(** X12: a node without output names whose branch builds a unit.  The
    naming lines raise [IndexError]: no triple is yielded for the node, and
    what the branch printed stays printed. *)
Theorem X12_node_without_output v fuel i s node op s' :
  st_nodes s !! i = Some node ->
  output node = [] ->
  dispatch v i node s = (inr op, s') ->
  st_nodes s' = st_nodes s
  /\ loop v (S fuel) i s
     = {| emitted := []; final := s'; status := Raised (IndexError AtNodeOutput) |}.
Proof.
  intros Hn Ho Hd.
  assert (Hs : st_nodes s' = st_nodes s).
  { destruct (dispatch_nodes _ _ _ _ _ _ Hn Hd) as [->|(next & outs & _ & Hpop & _)];
      [done|].
    unfold py_pop_last in Hpop. by rewrite Ho in Hpop. }
  split; [done|].
  apply (loop_raise _ _ _ _ node); [done|].
  rewrite body_run, Hd, Hs, Hn. unfold first_output. by rewrite Ho.
Qed.

(** X1: the pass always comes to an end, by exhausting the node sequence
    or by an exception: one turn more than there are nodes is enough, and
    any further turn allowed changes nothing of the result. *)
Theorem X1_pass_terminates :
  (status convert_operations = Done
   \/ exists e, status convert_operations = Raised e)
  /\ forall v vs extra,
       opset_import onnx_model = v :: vs ->
       loop v (S (length (graph_node onnx_model)) + extra) 0 initial_state
       = convert_operations.
Proof.
  split.
  - assert (H : status convert_operations <> OutOfFuel).
    { unfold convert_operations.
      destruct (opset_import onnx_model !! 0%nat); [|done].
      apply loop_fuel_enough. simpl. lia. }
    destruct (status convert_operations); [by left | by right; eexists | done].
  - intros v vs extra Hv. unfold convert_operations. rewrite Hv.
    change ((v :: vs) !! 0%nat) with (Some v). cbv iota.
    apply loop_fuel_irrelevant; simpl; lia.
Qed.

(** X2: the triples of the pass name, one by one and in order, the first
    nodes of the node sequence as the pass leaves it: the identifier is the
    first output name of the node and the name is its kind, an underscore
    and that identifier.  When the pass ends without an exception there is
    exactly one triple per node left in the sequence. *)
Theorem X2_triples_name_the_nodes_left :
  Forall2 names_node (emitted convert_operations)
    (take (length (emitted convert_operations))
       (st_nodes (final convert_operations)))
  /\ (status convert_operations = Done ->
        Forall2 names_node (emitted convert_operations)
          (st_nodes (final convert_operations))).
Proof.
  unfold convert_operations.
  destruct (opset_import onnx_model !! 0%nat) as [v|].
  2:{ simpl. split; [constructor | done]. }
  destruct (loop_triples v (S (length (graph_node onnx_model))) 0 initial_state)
    as (_ & Hall & Hdone).
  rewrite drop_0 in Hall. split; [done|].
  intros Hst. specialize (Hdone Hst ltac:(lia)).
  rewrite Nat.add_0_r in Hdone. rewrite Hdone in Hall.
  by rewrite firstn_all in Hall.
Qed.
(** * AtomDesignSystem: token normaliser and module compiler

    A shallow embedding of the build scripts of the repository:

    - the token normaliser in its DTCG version, the one that resolves
      [$type] and converts composite values (value conversion, token
      flattening and reference resolution: [extractValue], [dimensionToCss],
      [cubicBezierToCss], [singleShadowToCss], [shadowToCss], [valueToCss],
      [flattenTokens], [resolveReferences]);
    - the module compiler (the loop over the module manifest and the
      combined token file);
    - the flattening of the first token normaliser, [tokens-to-scss.js];
    - the change handler of the watcher.

    JavaScript values are the values [JSON.parse] can produce.  A thrown
    exception is an explicit result, so that every function of the model is
    total and can be evaluated. *)

From Stdlib Require Import Ascii.
From stdpp Require Import base strings pretty list gmap.


(** ** JavaScript numbers

    The scripts never compute with numbers: a number read from a token file
    is only converted to a string ([String(n)], a template literal,
    [Array.prototype.join], [JSON.stringify]) or tested for truthiness.  The
    embedding is therefore parametric in the representation of numbers and in
    these operations. *)

Class JsNumber := {
  num : Type;
  (** [String(n)] *)
  num_to_string : num -> string;
  (** [false] for [0] and [-0] *)
  num_truthy : num -> bool;
  (** [false] for the infinities, which [JSON.parse] gives for a literal
      beyond the range of the numbers *)
  num_finite : num -> bool
}.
★ ★ ★ ★
=== WHAT IS REQUIRED ===
Within the entries above, how many lines contain the word "values"? State the number only.

=== EXERCISE OUTPUT ===
2